## Task instructions
Reply with nothing but the number of lines in the data below where the word "Hnone" occurs.

________

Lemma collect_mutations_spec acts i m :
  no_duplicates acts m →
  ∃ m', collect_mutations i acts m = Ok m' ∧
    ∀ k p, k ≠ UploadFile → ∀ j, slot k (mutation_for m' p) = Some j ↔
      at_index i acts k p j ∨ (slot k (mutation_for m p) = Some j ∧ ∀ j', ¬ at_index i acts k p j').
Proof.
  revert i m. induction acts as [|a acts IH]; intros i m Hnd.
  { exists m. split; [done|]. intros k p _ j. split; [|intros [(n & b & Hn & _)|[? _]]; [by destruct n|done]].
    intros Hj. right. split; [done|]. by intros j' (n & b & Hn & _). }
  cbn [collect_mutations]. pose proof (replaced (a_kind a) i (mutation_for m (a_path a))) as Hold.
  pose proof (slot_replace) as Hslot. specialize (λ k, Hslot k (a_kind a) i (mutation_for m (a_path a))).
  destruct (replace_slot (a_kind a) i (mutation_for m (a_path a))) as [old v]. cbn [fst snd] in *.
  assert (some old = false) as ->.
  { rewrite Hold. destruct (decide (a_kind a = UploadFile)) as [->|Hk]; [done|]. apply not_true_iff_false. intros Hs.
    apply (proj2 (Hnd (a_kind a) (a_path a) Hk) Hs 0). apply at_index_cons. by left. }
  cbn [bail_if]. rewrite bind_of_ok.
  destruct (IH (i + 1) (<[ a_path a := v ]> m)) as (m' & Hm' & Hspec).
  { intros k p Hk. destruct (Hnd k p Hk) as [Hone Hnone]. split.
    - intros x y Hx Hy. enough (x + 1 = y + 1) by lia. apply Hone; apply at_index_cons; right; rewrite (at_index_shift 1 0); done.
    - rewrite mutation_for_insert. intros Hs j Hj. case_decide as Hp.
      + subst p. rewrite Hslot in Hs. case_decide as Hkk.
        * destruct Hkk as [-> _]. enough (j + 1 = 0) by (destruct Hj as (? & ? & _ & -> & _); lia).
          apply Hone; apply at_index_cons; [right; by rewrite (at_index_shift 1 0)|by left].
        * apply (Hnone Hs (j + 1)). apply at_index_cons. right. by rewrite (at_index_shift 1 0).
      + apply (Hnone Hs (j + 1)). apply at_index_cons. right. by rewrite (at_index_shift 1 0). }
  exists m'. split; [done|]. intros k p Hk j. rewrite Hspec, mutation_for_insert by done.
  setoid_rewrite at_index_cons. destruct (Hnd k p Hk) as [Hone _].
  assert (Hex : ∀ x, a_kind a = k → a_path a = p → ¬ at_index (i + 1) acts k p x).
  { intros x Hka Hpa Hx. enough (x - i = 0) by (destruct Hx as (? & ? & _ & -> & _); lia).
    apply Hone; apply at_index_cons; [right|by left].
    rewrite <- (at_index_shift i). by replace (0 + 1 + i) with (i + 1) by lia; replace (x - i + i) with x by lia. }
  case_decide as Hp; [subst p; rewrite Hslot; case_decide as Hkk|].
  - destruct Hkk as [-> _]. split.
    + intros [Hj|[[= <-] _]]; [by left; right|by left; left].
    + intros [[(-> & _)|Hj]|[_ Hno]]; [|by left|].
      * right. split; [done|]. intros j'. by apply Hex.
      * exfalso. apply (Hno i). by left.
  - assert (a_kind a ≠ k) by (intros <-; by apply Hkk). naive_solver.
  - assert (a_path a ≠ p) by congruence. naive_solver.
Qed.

________

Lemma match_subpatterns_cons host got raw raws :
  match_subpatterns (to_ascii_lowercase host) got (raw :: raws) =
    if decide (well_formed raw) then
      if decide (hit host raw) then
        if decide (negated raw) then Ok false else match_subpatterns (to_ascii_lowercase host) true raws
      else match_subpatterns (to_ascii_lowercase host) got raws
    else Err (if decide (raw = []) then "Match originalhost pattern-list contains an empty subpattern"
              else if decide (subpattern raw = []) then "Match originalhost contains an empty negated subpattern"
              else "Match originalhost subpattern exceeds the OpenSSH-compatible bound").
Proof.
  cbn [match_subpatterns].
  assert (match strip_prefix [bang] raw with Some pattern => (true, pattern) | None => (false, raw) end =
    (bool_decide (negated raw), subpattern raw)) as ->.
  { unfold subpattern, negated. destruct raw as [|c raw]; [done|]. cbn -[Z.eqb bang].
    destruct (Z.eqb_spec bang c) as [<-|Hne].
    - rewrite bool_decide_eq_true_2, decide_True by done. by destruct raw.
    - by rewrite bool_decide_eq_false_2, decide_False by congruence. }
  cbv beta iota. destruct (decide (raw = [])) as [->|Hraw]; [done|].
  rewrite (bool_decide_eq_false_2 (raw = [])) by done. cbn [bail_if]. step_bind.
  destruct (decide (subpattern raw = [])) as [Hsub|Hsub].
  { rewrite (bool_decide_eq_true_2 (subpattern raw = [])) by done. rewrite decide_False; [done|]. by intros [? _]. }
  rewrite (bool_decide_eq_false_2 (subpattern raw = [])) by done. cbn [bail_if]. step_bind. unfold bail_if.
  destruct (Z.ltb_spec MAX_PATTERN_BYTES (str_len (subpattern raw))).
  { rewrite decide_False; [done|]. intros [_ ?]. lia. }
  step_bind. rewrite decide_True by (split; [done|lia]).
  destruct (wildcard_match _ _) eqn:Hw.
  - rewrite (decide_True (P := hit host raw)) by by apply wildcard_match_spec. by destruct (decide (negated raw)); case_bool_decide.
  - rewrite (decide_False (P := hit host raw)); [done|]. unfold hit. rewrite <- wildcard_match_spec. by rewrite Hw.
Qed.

________

## Result
3